I think that Parquet should exactly reproduce the data that is written to
files, rather than either allowing or requiring Parquet implementations to
normalize types. To me, that's a fundamental guarantee of the storage
layer. The compute layer can decide to normalize types and take actions to
make storage more efficient, but storage should not modify the data that is
passed to it.


In addition to being an important and basic guarantee of the format, I
think there are a few other good reasons for this. Normalizing in the
engine keeps the spec small while remaining flexible and expressive. For
example, the value 12.00 (decimal(4,2)) is equivalent to the 12 (int8) for
some use cases, but not in others. If Parquet requires that 12.00 is always
equivalent to 12, then values can't be trusted for the cases that use
decimals for exact precision. Even if normalization is optional, you can't
trust that it wasn't normalized at write time. In addition, the spec would
need a lot more detail because Parquet would need to document rules for
normalization. For instance, when 12 is stored as an int16, should it be
normalized at read time to an int8? What about storing 12 as 12.00
(decimal(4,2))?

I also don't think that we need normalization in Parquet to get good
shredding performance. I think we agree that engines can normalize values
before writing to Parquet, so we aren't really gaining much by allowing
Parquet to do it, too. Plus, engines have additional tools to address these
cases, like applying sort orders that cluster by type and value.

But even if we were to allow Parquet to do this, we've already decided not
to add similar optimizations that preserve types on the basis that they are
not very useful. Earlier in our discussions, I suggested allowing multiple
shredded types for a given field name. For instance, shredding to columns
with different decimal scales. Other people pointed out that while this
would be useful in theory, data tends to be fairly uniformly typed in
practice and it wasn't worth the complexity.

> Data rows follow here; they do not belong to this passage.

(* ===== verification/IdemMoves.v ===== *)
(** * What the store operations do to a key

    Rules to run programs of [IdemWorld] symbolically, and the effect of every
    operation of the store on the two files of a key, whatever the file system
    answers and wherever the process dies. *)

From stdpp Require Import gmap.
From S2P Require Import Prelude Str TraceIds PathPolicy IdemWorld IdemStore IdemExpiry.

#[local] Arguments s : simpl never.

(** ** Running programs *)

(** [post m w Q]: run in [w], the program [m] ends as [Q] says. *)
Definition post {A} (m : io A) (w : world) (Q : outcome A → world → Prop) : Prop :=
  Q (m w).1 (m w).2.

Lemma post_run {A} (m : io A) w (Q : outcome A → world → Prop) o w' :
  m w = (o, w') → post m w Q → Q o w'.
Proof. unfold post. by intros ->. Qed.
Lemma post_mono {A} (m : io A) w (P Q : outcome A → world → Prop) :
  (∀ o w', P o w' → Q o w') → post m w P → post m w Q.
Proof. unfold post. auto. Qed.
Lemma post_and {A} (m : io A) w (P Q : outcome A → world → Prop) :
  post m w P → post m w Q → post m w (λ o w', P o w' ∧ Q o w').
Proof. unfold post. auto. Qed.
Lemma post_ret {A} (a : A) w (Q : outcome A → world → Prop) : Q (Done a) w → post (mret a) w Q.
Proof. done. Qed.
Lemma post_bind {A B} (m : io A) (k : A → io B) w Q :
  post m w (λ o w1, match o with Done a => post (k a) w1 Q | Crashed => Q Crashed w1 end) →
  post (m ≫= k) w Q.
Proof.
  unfold post, mbind, io_bind. destruct (m w) as [[a|] w1]; cbn; done.
Qed.
Lemma post_try {E A B} (m : io (result E A)) (k : A → io (result E B)) w Q :
  post m w (λ o w1, match o with
                    | Done (Ok a) => post (k a) w1 Q
                    | Done (Err e) => Q (Done (Err e)) w1
                    | Crashed => Q Crashed w1
                    end) →
  post (try_bind m k) w Q.
Proof.
  intros H. unfold try_bind. apply post_bind. eapply post_mono; [|exact H].
  by intros [[a|e]|] w1.
Qed.
Lemma post_map {A B} (f : A → B) (m : io A) w Q :
  post m w (λ o w1, Q (match o with Done a => Done (f a) | Crashed => Crashed end) w1) →
  post (io_map f m) w Q.
Proof.
  intros H. unfold io_map. apply post_bind. eapply post_mono; [|exact H].
  by intros [a|] w1.
Qed.

(** ** Calm programs

    Files of keys are the [.json] files of the idempotency directory.  A calm
    program leaves them alone. *)
Definition slot_shape (p : path) : bool :=
  match p with [_; name] => ends_with name (s".json") | _ => false end.
Definition aside (p : path) : Prop := slot_shape p = false ∧ p ≠ idempotency_dir.

Definition gates (w : world) : gmap path nat * gset nat * nat := (w_gates w, w_locked w, w_inodes w).
Record calm (w w' : world) : Prop := {
  calm_slots : ∀ p, slot_shape p = true → w_files w' !! p = w_files w !! p;
  calm_dir : w_files w !! idempotency_dir = Some NDir → w_files w' !! idempotency_dir = Some NDir;
  calm_clock : w_clock w' `suffix_of` w_clock w;
  calm_gates : gates w' = gates w;
}.
#[global] Instance calm_preorder : PreOrder calm.
Proof.
  split.
  - by intros w.
  - intros x y z [A1 B1 C1 D1] [A2 B2 C2 D2]. split; [|by auto|by etrans|by etrans].
    intros p Hp. by rewrite A2, A1.
Qed.
Definition silent {A} (m : io A) : Prop := ∀ w, post m w (λ _ w', calm w w').

Create HintDb silent.

Lemma silent_ret {A} (a : A) : silent (mret a).
Proof. intros w. apply post_ret. reflexivity. Qed.
Lemma silent_bind {A B} (m : io A) (k : A → io B) :
  silent m → (∀ a, silent (k a)) → silent (m ≫= k).
Proof.
  intros Hm Hk w. apply post_bind. eapply post_mono; [|apply Hm].
  intros [a|] w1 H1; [|done]. eapply post_mono; [|apply Hk]. intros o w2 H2. by etrans.
Qed.
Lemma silent_try {E A B} (m : io (result E A)) (k : A → io (result E B)) :
  silent m → (∀ a, silent (k a)) → silent (try_bind m k).
Proof.
  intros Hm Hk. apply silent_bind; [done|]. intros [a|e]; [apply Hk|apply silent_ret].
Qed.
Lemma silent_map {A B} (f : A → B) (m : io A) : silent m → silent (io_map f m).
Proof. intros Hm. apply silent_bind; [done|]. intros; apply silent_ret. Qed.
Lemma silent_each {E A} (f : A → io (result E ())) l :
  (∀ x, x ∈ l → silent (f x)) → silent (io_each f l).
Proof.
  induction l as [|x l IH]; intros Hf; cbn [io_each]; [apply silent_ret|].
  apply silent_try; [apply Hf; by left|]. intros _. apply IH. intros; apply Hf; by right.
Qed.

(** A change of files that keeps the files of keys. *)
Definition tame (g : gmap path node → gmap path node) : Prop := ∀ f,
  (∀ p, slot_shape p = true → g f !! p = f !! p) ∧
  (f !! idempotency_dir = Some NDir → g f !! idempotency_dir = Some NDir).
Lemma silent_effect {A} (fine : gmap path node → result io_kind A * gmap path node) torn :
  tame (λ f, (fine f).2) → (∀ n, tame (torn n)) → silent (file_effect fine torn).
Proof.
  intros Hf Ht w. unfold post, file_effect.
  assert (Hfine : ∀ answers,
    calm w (let '(r, files) := fine (w_files w) in
      (Done r, w <| w_files := files |> <| w_answers := tail answers |>)).2).
  { intros answers. specialize (Hf (w_files w)). cbn beta in Hf.
    destruct (fine (w_files w)) as [r files]. cbn in *. destruct Hf. by split. }
  destruct (w_answers w) as [|[|n| |n] rest]; try apply Hfine;
    specialize (Ht n (w_files w)) as []; by split.
Qed.
Lemma tame_id : tame (λ f, f).
Proof. done. Qed.
Lemma silent_atomic {A} (fine : gmap path node → result io_kind A * gmap path node) :
  tame (λ f, (fine f).2) → silent (atomic fine).
Proof. intros H. apply silent_effect; [done|]. intros _. apply tame_id. Qed.
Lemma silent_observe {A} (look : gmap path node → result io_kind A) : silent (observe look).
Proof. apply silent_atomic. apply tame_id. Qed.

Lemma insert_aside (p : path) (n : node) (f : gmap path node) : aside p →
  (∀ q, slot_shape q = true → <[p := n]> f !! q = f !! q) ∧
  (f !! idempotency_dir = Some NDir → <[p := n]> f !! idempotency_dir = Some NDir).
Proof.
  intros [Hp Hd]. split.
  - intros q Hq. apply lookup_insert_ne. intros ->. congruence.
  - rewrite lookup_insert_ne by done. done.
Qed.
Lemma delete_aside (p : path) (f : gmap path node) : aside p →
  (∀ q, slot_shape q = true → delete p f !! q = f !! q) ∧
  (f !! idempotency_dir = Some NDir → delete p f !! idempotency_dir = Some NDir).
Proof.
  intros [Hp Hd]. split.
  - intros q Hq. apply lookup_delete_ne. intros ->. congruence.
  - rewrite lookup_delete_ne by done. done.
Qed.
Lemma insert_dir_tame (p : path) (f : gmap path node) : slot_shape p = false →
  (∀ q, slot_shape q = true → <[p := NDir]> f !! q = f !! q) ∧
  (f !! idempotency_dir = Some NDir → <[p := NDir]> f !! idempotency_dir = Some NDir).
Proof.
  intros Hp. split.
  - intros q Hq. apply lookup_insert_ne. intros ->. congruence.
  - intros Hd. destruct (decide (p = idempotency_dir)) as [->|].
    + by rewrite lookup_insert_eq.
    + by rewrite lookup_insert_ne.
Qed.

I think for the other issue -- whether to use the most significant bits for
basic type -- this logic also applies. That is, the variation is unlikely
to be enough that this has a significant impact. The untyped values are
likely to be dictionary-encoded, which allows better decision-making. A
small tweak to Micah's example shows this: if the expression were
CAST(EXTRACT($.a, vcol) AS INT), then strings that contain numbers would be
coerced to non-null values. Being able to discard all strings doesn't help
in this case, but checking dictionary values would.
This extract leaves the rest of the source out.